The Community Circle Connector would then meet the person and explain about circles and how they work. The Community Circles Connector and Wellbeing Leader would be part of the Multidisciplinary Discharge Team.  When someone is getting ready to go home, the Wellbeing Leader would support them to choose their Link Wellbeing Worker, and together, with other relevant people (for example the O.T) they would co-design the discharge and initial support at home. This takes into account what matters to the person and their priorities, as well as what is needed to keep them safe and well, and linking with their family if they are involved. The Community Circles Connector also explores with the person whether they want to start their circle straight away or later when the person is re-established at home.

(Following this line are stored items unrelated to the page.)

(** C2. [compute_forces] returns one vector per particle, in the order of
    its input.  The vector at [k] is [force_on cs k]: starting from zero,
    for every pair [(i, k)], [i < k], of active particles the term
    [k_e * q_i * q_k / d ** 3 * r], [r = pos_k - pos_i],
    [d = sqrt(r . r) + softening], is subtracted, and for every pair [(k, j)],
    [k < j], of active particles the term of that pair is added.  An inactive
    particle receives the zero vector, and its data enter no other particle's
    force.  In binary64 [k_e] is 8.988e9 and [softening] is 1e-14. *)
Theorem compute_forces_pairwise cs :
  length (compute_forces cs) = length cs
  ∧ (∀ k, k < length cs → compute_forces cs !! k = Some (force_on cs k))
  ∧ (∀ ci cj,
       pair_term ci cj =
         scale (k_e * q ci * q cj / distance (vsub (pos cj) (pos ci)) ** 3)%S
               (vsub (pos cj) (pos ci)))
  ∧ (∀ r : Vec3 F,
       distance r = (fsqrt (c0 r ** 2 + c1 r ** 2 + c2 r ** 2) + softening)%S)
  ∧ (∀ k ck, cs !! k = Some ck → active ck = false →
       compute_forces cs !! k = Some zero3)
  ∧ (∀ i ci ci' k, cs !! i = Some ci → active ci = false → active ci' = false →
       k ≠ i →
       compute_forces (<[i := ci']> cs) !! k = compute_forces cs !! k)
  ∧ @k_e float float64 = 8.988e9%float
  ∧ @softening float float64 = 1e-14%float.
Proof.
  split; [apply length_compute_forces|].
  split; [intros k Hk; by apply compute_forces_lookup|].
  split; [done|]. split; [done|].
  split; [apply compute_forces_inactive|].
  split; [|done].
  intros i ci ci' k. apply compute_forces_insert_inactive.
Qed.

End ForceProperties.

Section PairProperties.
Context {F : Type} `{Scalar F}.
Implicit Types (cs : list (Charge F)) (ci cj ck : Charge F) (f : Vec3 F).

(** The forces on [i] and [j] when no other particle is active. *)
Lemma force_on_first_of_pair cs i j ci cj :
  i < j → cs !! i = Some ci → cs !! j = Some cj →
  active ci = true → active cj = true →
  (∀ k ck, cs !! k = Some ck → k ≠ i → k ≠ j → active ck = false) →
  force_on cs i = vadd zero3 (pair_term ci cj).
Proof.
  intros Hij Hi Hj Hai Haj Hothers. unfold force_on. rewrite Hi, Hai.
  pose proof (lookup_lt_Some _ _ _ Hj) as Hlen.
  rewrite (foldl_seq_id (received cs ci)).
  - rewrite (foldl_seq_single _ _ _ _ j); [|lia|].
    + unfold exerted. by rewrite Hj, Haj.
    + intros b x Hx Hxj. unfold exerted.
      destruct (cs !! x) as [cx|] eqn:Hcx; [|done].
      by rewrite (Hothers x cx) by (done || lia).
  - intros b x Hx. unfold received.
    destruct (cs !! x) as [cx|] eqn:Hcx; [|done].
    by rewrite (Hothers x cx) by (done || lia).
Qed.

The Link Wellbeing Worker co-ordinates the person leaving hospital, and actually brings them home if necessary. They ensure that there are welcomed home with fresh sheets, milk in the fridge, etc. The Link Wellbeing Worker is part of the person’s team, and brings in other team members as required. They work using reablement principles, including and the Support Sequence to focus on self-care, using technology, involving family, friends and the Community Circle (if this has started) as well as community resources and services (for example Falls clinics, local gym). At 6 – 8 weeks there is a person-centred review with the team, the circle, the social worker and any health professionals who are involved. The social worker will have done an assessment to identify the person’s outcomes and whether they are eligible for a personal budget. The Link Wellbeing Worker and the person then co-design their service, within their budget, to achieve their outcomes, and the person now chooses their team (from the Wellbeing Workers who have been supporting them so far).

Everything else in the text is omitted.